(Exercise instructions): Go through the records line by line from the top and repeat each one exactly, ending with the line that contains "rewrite (IH _".

(Input):

Lemma insert_before_split cmp x l a b :
  split_before cmp x l = (a, b) -> insert_before cmp x l = a ++ x :: b.
Proof.
  revert a b. induction l as [|c l IH]; cbn; intros a b Hs.
  - by injection Hs as <- <-.
  - destruct (cmp c x); [by injection Hs as <- <-|].
    destruct (split_before cmp x l) as [a' b']. injection Hs as <- <-. cbn. f_equal. auto.
Qed.

Lemma insert_walk_spec s cmp x fuel l a b previous current :
  chain (links s) current l -> (length l < fuel)%nat -> split_before cmp x l = (a, b) ->
  insert_walk fuel cmp x previous current s =
    Ret (match last a with Some p => Some p | None => previous end, hd_error b) s.
Proof.
  revert fuel previous current a b. induction l as [|c l IH];
    intros fuel previous current a b Hc Hf Hs;
    (destruct fuel as [|fuel]; [cbn in *; lia|]); cbn [insert_walk split_before] in *.
  - rewrite Hc. by injection Hs as <- <-.
  - destruct Hc as [-> Hc]. destruct (cmp c x); [by injection Hs as <- <-|]. qrun.
    destruct (split_before cmp x l) as [a' b'] eqn:Hs'. injection Hs as <- <-.
    rewrite (IH _ _ _ a' b'); [|done|cbn in *; lia|done].
    destruct a' as [|z a']; [done|]. destruct (last_cons_Some z a') as (w & Hw).
    change (last (c :: z :: a')) with (last (z :: a')). by rewrite Hw.
Qed.

Lemma set_next_None_id s x : links s !! x = None -> set_next x None s = s.
Proof. intros Hx. destruct s as [L Qs]. unfold set_next; cbn in *. by rewrite delete_id. Qed.

(** Linking [x] between [p] and its successor. *)
Lemma chain_link_between L h a p b x :
  NoDup (a ++ p :: b) -> x ∉ a ++ p :: b -> chain L h (a ++ p :: b) ->
  L !! x = None ->
  chain (match hd_error b with
         | Some c => <[x := c]> (<[p := x]> L)
         | None => <[p := x]> L
         end) h (a ++ p :: x :: b).
Proof.
  intros Hnd Hx Hc HLx. apply NoDup_mid in Hnd as (Hp1 & Hp2 & Hnd).
  set (L' := match hd_error b with Some c => _ | None => _ end).
  assert (forall y, y <> x -> y <> p -> L' !! y = L !! y) as HL'.
  { intros y Hy1 Hy2. unfold L'. destruct b; cbn; by rewrite !lookup_insert_ne. }
  assert (L' !! p = Some x) as HLp.
  { unfold L'. destruct b; cbn; [apply lookup_insert_eq|].
    rewrite lookup_insert_ne by set_solver. apply lookup_insert_eq. }
  assert (L' !! x = hd_error b) as HLx'.
  { unfold L'. destruct b; cbn; [|apply lookup_insert_eq].
    rewrite lookup_insert_ne by set_solver. done. }
  eapply chain_splice; [|exact Hc| |].
  - rewrite NoDup_app. apply NoDup_app in Hnd as (? & _ & _).
    split_and!; [done|set_solver|apply NoDup_singleton].
  - intros y Hy. apply HL'; set_solver.
  - rewrite HLp. cbn. split; [done|]. rewrite HLx'.
    pose proof (chain_link _ _ _ _ _ Hc) as Hpb. apply chain_app_inv in Hc.
    rewrite Hpb in Hc. eapply chain_ext; [|exact Hc].
    intros y Hy. apply HL'; set_solver.
Qed.

(** Adding an unqueued item somewhere in queue [q]. *)
Lemma qwf_grow U s V s' q x a b :
  qwf U s V -> unqueued V x -> x ∈ U -> V q = a ++ b ->
  (forall q', q' <> q -> getq q' s' = getq q' s) ->
  (forall y, y <> x -> y ∉ V q -> links s' !! y = links s !! y) ->
  qrep (links s') (getq q s') (a ++ x :: b) ->
  qwf U s' (vupd V q (a ++ x :: b)).
Proof.
  intros Hwf Hx HxU Hq Hqo Hlo Hrep. eapply qwf_update; [exact Hwf|done| |done| | |].
  - intros y q' Hne Hy. apply Hlo; [intros ->; by apply (Hx q')|].
    intros Hy'. by pose proof (wf_disj _ _ _ Hwf _ _ _ Hy Hy').
  - rewrite <- Permutation_middle. constructor; [rewrite <- Hq; apply Hx|].
    rewrite <- Hq. apply (wf_nodup _ _ _ Hwf).
  - intros y Hy. rewrite Hq. destruct (decide (y = x)) as [->|]; [by right|left; set_solver].
  - intros y Hy Hoth. rewrite Hlo; [|set_solver|rewrite Hq; set_solver].
    apply (wf_free _ _ _ Hwf). intros q'.
    destruct (decide (q' = q)) as [->|]; [rewrite Hq; set_solver|auto].
Qed.

Lemma queue_insert_ok U s V q x cmp :
  qwf U s V -> unqueued V x -> x ∈ U ->
  exists s', queue_insert q cmp x s = Ret tt s' /\
             qwf U s' (vupd V q (insert_before cmp x (V q))).
Proof.
  intros Hwf Hx HxU. unfold queue_insert. qrun.
  pose proof (wf_free _ _ _ Hwf x Hx) as HLx.
  rewrite !(set_next_None_id _ _ HLx), (status_zero _ _ _ _ Hwf).
  pose proof (qwf_len_lt_new _ _ _ q x Hwf HxU (Hx q)) as Hlen.
  pose proof (qwf_status _ _ _ q Hwf) as Hst.
  pose proof (wf_nodup _ _ _ Hwf q) as Hnd.
  pose proof (walk_fuel_enough _ _ _ q Hwf) as Hfuel.
  destruct (wf_rep _ _ _ Hwf q) as (Hc & _ & Ht).
  pose proof (Hx q) as Hxq.
  destruct (split_before cmp x (V q)) as [a b] eqn:Hsp.
  rewrite (insert_before_split _ _ _ _ _ Hsp).
  pose proof (split_before_app _ _ _ _ _ Hsp) as Hab.
  case_bool_decide as Hnil; cbn [negb].
  { rewrite Hnil in Hab. symmetry in Hab. apply app_eq_nil in Hab as [-> ->].
    eexists; split; [reflexivity|].
    eapply qwf_grow; eauto; [intros q' Hne; by rewrite !getq_putq_ne|].
    rewrite !getq_putq. unfold qrep; cbn. rewrite Hst, Hnil. done. }
  erewrite insert_walk_spec; [|exact Hc|exact Hfuel|exact Hsp].
  rewrite (qwf_head _ _ _ _ Hwf). rewrite Hab in *.
  assert (forall c, hd_error (a ++ b) = Some c -> a <> [] -> hd_error b = Some c -> False) as Hhd.
  { intros c Hc1 Ha Hc2. destruct a as [|z a]; [done|]. cbn in Hc1. injection Hc1 as ->.
    destruct b as [|? b]; [done|]. cbn in Hc2. injection Hc2 as ->.
    apply NoDup_app in Hnd as (_ & Hnd & _). eapply (Hnd c); set_solver. }
  rewrite length_app in Hst, Hlen.
  destruct b as [|c b]; cbn [hd_error].
  - (* at the end *)
    rewrite app_nil_r in *. destruct (exists_last_or_nil a) as [->|(a' & t & ->)]; [done|].
    rewrite Ht by done. rewrite last_snoc. eexists; split; [reflexivity|].
    eapply qwf_grow; eauto; [by rewrite app_nil_r| | |].
    + intros q' Hne. by rewrite !getq_putq_ne.
    + intros y Hy Hyq. rewrite Hab in Hyq. cbn. apply lookup_insert_ne. set_solver.
    + rewrite !getq_putq. unfold qrep. cbn [upd_status upd_tail head tail status]. split_and!.
      * rewrite <- app_assoc. cbn [app]. by apply (chain_link_between _ _ _ _ []).
      * rewrite getq_set_next, Hst. rewrite !length_app in *. cbn in *. rewrite u32_id; lia.
      * intros _. by rewrite last_snoc.
  - destruct (exists_last_or_nil a) as [->|(a' & p & ->)].
    + (* in front *)
      cbn [app hd_error last]. rewrite bool_decide_true by done.
      eexists; split; [reflexivity|].
      eapply (qwf_grow _ _ _ _ _ _ []); eauto.
      * intros q' Hne. by rewrite getq_putq_ne, getq_set_next, getq_putq_ne.
      * intros y Hy Hyq. cbn. by apply lookup_insert_ne.
      * rewrite !getq_putq, getq_set_next, getq_putq. unfold qrep. cbn in *.
        rewrite lookup_insert_eq. split_and!; try done.
        -- rewrite lookup_insert_ne by set_solver. apply chain_insert; [set_solver|by apply Hc].
        -- rewrite Hst, u32_id; lia.
        -- intros _. by apply Ht.
    + (* between p and c *)
      rewrite bool_decide_false.
      2:{ intros Hh. by apply (Hhd c); [|by destruct a'|]. }
      rewrite last_snoc. eexists; split; [reflexivity|].
      eapply qwf_grow; eauto.
      * intros q' Hne. by rewrite !getq_putq_ne.
      * intros y Hy Hyq. rewrite Hab in Hyq. cbn. rewrite !lookup_insert_ne; [done|set_solver|done].
      * rewrite !getq_putq, !getq_set_next. rewrite <- !app_assoc in *. cbn [app] in *.
        unfold qrep. cbn [upd_status head tail status links set_next putq]. split_and!.
        -- by apply (chain_link_between _ _ _ _ (c :: b)).
        -- rewrite Hst. rewrite !length_app in *. cbn in *. rewrite u32_id; lia.
        -- intros _. rewrite Ht by (by destruct a'). rewrite !last_app.
           change (last (p :: x :: c :: b)) with (last (c :: b)).
           change (last (p :: c :: b)) with (last (c :: b)). done.
Qed.

Lemma lookup_walk_spec s inspector fuel l item :
  chain (links s) item l -> (length l < fuel)%nat ->
  lookup_walk fuel inspector item s = Ret (List.find inspector l) s.
Proof.
  revert fuel item. induction l as [|c l IH]; intros fuel item Hc Hf;
    (destruct fuel as [|fuel]; [cbn in *; lia|]); cbn [lookup_walk List.find].
  - by rewrite Hc.
  - destruct Hc as [-> Hc]. destruct (inspector c); [done|]. qrun. apply IH; [done|cbn in *; lia].
Qed.

Lemma queue_lookup_ok U s V q inspector :
  qwf U s V -> queue_lookup q inspector s = Ret (List.find inspector (V q)) s.
Proof.
  intros Hwf. unfold queue_lookup. qrun. rewrite (status_zero _ _ _ _ Hwf).
  case_bool_decide as Hnil; cbn [negb]; [by rewrite Hnil|].
  apply lookup_walk_spec; [apply (wf_rep _ _ _ Hwf)|by eapply walk_fuel_enough].
Qed.

Lemma qwf_ext U s V V' : (forall q, V q = V' q) -> qwf U s V -> qwf U s V'.
Proof.
  intros Heq Hwf. split.
  - intros q. rewrite <- Heq. apply (wf_rep _ _ _ Hwf).
  - intros q q' x. rewrite <- !Heq. apply (wf_disj _ _ _ Hwf).
  - intros q. rewrite <- Heq. apply (wf_nodup _ _ _ Hwf).
  - intros x Hx. apply (wf_free _ _ _ Hwf). intros q. rewrite Heq. apply Hx.
  - intros q x. rewrite <- Heq. apply (wf_in _ _ _ Hwf).
  - apply (wf_size _ _ _ Hwf).
Qed.
(** ** Merging a region with its neighbours *)

(** A program that runs as another one. *)
Lemma wp_eq_run {S A} (m m' : M S A) Q s : m s = m' s -> wp m' Q s -> wp m Q s.
Proof. unfold wp. by intros ->. Qed.

(** Two statements taken together. *)
Lemma wp_unbind2 {S B} (m1 m2 : M S unit) (k : M S B) Q s :
  wp (m1 ;; m2) (fun _ s' => wp k Q s') s -> wp (m1 ;; m2 ;; k) Q s.
Proof. unfold wp, bind. destruct (m1 s); [|done..]. by destruct (m2 s0). Qed.

(** [q] ends where [c] starts, or starts where it ends. *)
Definition precedes (R : gmap Z region) (q c : Z) : Prop := q + extent R q = c.
Definition adjacent (R : gmap Z region) (c q : Z) : Prop := precedes R q c \/ precedes R c q.
#[export] Instance precedes_dec R q c : Decision (precedes R q c).
Proof. unfold precedes. apply _. Defined.
#[export] Instance adjacent_dec R c q : Decision (adjacent R c q).
Proof. unfold adjacent. apply _. Defined.

Definition total_blocks (R : gmap Z region) (l : list Z) : Z := foldr (fun q n => blocks R q + n) 0 l.

Lemma total_blocks_app R l1 l2 : total_blocks R (l1 ++ l2) = total_blocks R l1 + total_blocks R l2.
Proof. unfold total_blocks. induction l1 as [|x l1 IH]; cbn [app foldr]; lia. Qed.

Section Coalesce.
Context (s0 : mstate) (c : Z) (F : list Z).
Local Abbreviation R0 := (regions s0).
Context (Hapart : apart R0 (c :: F)) (Hfree : forall q, q ∈ F -> tag R0 q = DNA_KERNEL_FREE_REGION).
(** ** Kernel objects *)

Inductive thread_status_t : Type :=
| DNA_THREAD_NONE          (* the 0 of a cleared slot *)
| DNA_THREAD_READY | DNA_THREAD_RUNNING | DNA_THREAD_SLEEPING
| DNA_THREAD_SUSPENDED | DNA_THREAD_WAITING | DNA_THREAD_ENDED.
#[export] Instance thread_status_eq_dec : EqDecision thread_status_t.
Proof. solve_decision. Defined.

Inductive thread_resource_t : Type :=
| DNA_NO_RESOURCE | DNA_RESOURCE_SEMAPHORE | DNA_RESOURCE_THREAD.
#[export] Instance thread_resource_eq_dec : EqDecision thread_resource_t.
Proof. solve_decision. Defined.

Inductive cpu_status_t : Type :=
| DNA_CPU_NONE | DNA_CPU_READY | DNA_CPU_RUNNING | DNA_CPU_DISABLED.
#[export] Instance cpu_status_eq_dec : EqDecision cpu_status_t.
Proof. solve_decision. Defined.

(** Core/Thread.h: thread_info_t. [name] is the content of the char array up to
    its terminator; pointers are addresses, 0 being NULL. *)
Record thread_info_t := mkInfo {
  t_name : list Z;
  cpu_id : Z;
  group : Z;
  affinity : Z;
  sem_tokens : Z;
  t_status : thread_status_t;
  resource : thread_resource_t;
  resource_id : Z;
  kernel_time : Z;
  user_time : Z;
  stack_base : Z;
  stack_size : Z
}.

(** Private/Thread.h: thread_t ([link], [wait] and [lock] are kept with the
    queues and the locks; [context] belongs to the processor). *)
Record thread_t := mkThread {
  resource_queue : option qid;
  tid_value : Z;
  tid_group : Z;
  tid_index : Z;
  info : thread_info_t;
  stack_allocated : bool;
  handler : Z;
  arguments : Z;
  it_restore : Z;
  return_value : Z
}.
(* ===== verification/Mmc.v ===== *)
(** * MMC and SD cards (MultiMediaCardModule)

    [mmc_card_create] identifies a card: a state machine sends commands through the
    functions of the driver ([mmc_callbacks_t]) and decodes the registers that the card
    answers, with [mmc_build_cid] and [mmc_build_csd]; [mmc_execute] transfers a block.

    The driver acts on a device of any type.  A command gets the local array [response]
    and gives it back.  The contents of this array at the entry of a function, and the
    variable [is_sdhc] of mmc_card_create, which the code does not initialise, are
    arguments of the definitions.  The card objects live in the kernel heap.

    The fuel of a loop bounds the number of its turns; the theorems say how much is
    enough for a card that is busy for a while. *)

From S2P Require Import Prelude Status Queue Allocator Kernel Memory.

(** ** Registers *)

Abbreviation word r i := (nth i r 0).

(** Private/CID.h *)
Definition MANUFACTURER_ID (x : Z) : Z := Z.shiftr (Z.land x (Z.shiftl 0xFF 24)) 24.
Definition OEM_ID (x : Z) : Z := Z.shiftr (Z.land x (Z.shiftl 0xFFFF 8)) 8.
Definition PRODUCT_NAME_C1 (x : Z) : Z := Z.shiftr (Z.land x (Z.shiftl 0xFF 0)) 0.
Definition PRODUCT_NAME_C2 (x : Z) : Z := Z.shiftr (Z.land x (Z.shiftl 0xFF 24)) 24.
Definition PRODUCT_NAME_C3 (x : Z) : Z := Z.shiftr (Z.land x (Z.shiftl 0xFF 16)) 16.
Definition PRODUCT_NAME_C4 (x : Z) : Z := Z.shiftr (Z.land x (Z.shiftl 0xFF 8)) 8.
Definition PRODUCT_NAME_C5 (x : Z) : Z := Z.shiftr (Z.land x (Z.shiftl 0xFF 0)) 0.
Definition PRODUCT_REVISION (x : Z) : Z := Z.shiftr (Z.land x (Z.shiftl 0xFF 24)) 24.
Definition SERIAL_NUMBER (x y : Z) : Z :=
  Z.lor (u32 (Z.shiftl (Z.land x (Z.shiftl 0xFFFFFF 0)) 8)) (Z.shiftr (Z.land y (Z.shiftl 0xFF 24)) 24).
Definition MANUFACTURING_DATE (x : Z) : Z := Z.shiftr (Z.land x (Z.shiftl 0xFFF 8)) 8.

(Response box):
Lemma insert_before_split cmp x l a b :
  split_before cmp x l = (a, b) -> insert_before cmp x l = a ++ x :: b.
Proof.
  revert a b. induction l as [|c l IH]; cbn; intros a b Hs.
  - by injection Hs as <- <-.
  - destruct (cmp c x); [by injection Hs as <- <-|].
    destruct (split_before cmp x l) as [a' b']. injection Hs as <- <-. cbn. f_equal. auto.
Qed.

Lemma insert_walk_spec s cmp x fuel l a b previous current :
  chain (links s) current l -> (length l < fuel)%nat -> split_before cmp x l = (a, b) ->
  insert_walk fuel cmp x previous current s =
    Ret (match last a with Some p => Some p | None => previous end, hd_error b) s.
Proof.
  revert fuel previous current a b. induction l as [|c l IH];
    intros fuel previous current a b Hc Hf Hs;
    (destruct fuel as [|fuel]; [cbn in *; lia|]); cbn [insert_walk split_before] in *.
  - rewrite Hc. by injection Hs as <- <-.
  - destruct Hc as [-> Hc]. destruct (cmp c x); [by injection Hs as <- <-|]. qrun.
    destruct (split_before cmp x l) as [a' b'] eqn:Hs'. injection Hs as <- <-.
    rewrite (IH _ _ _ a' b'); [|done|cbn in *; lia|done].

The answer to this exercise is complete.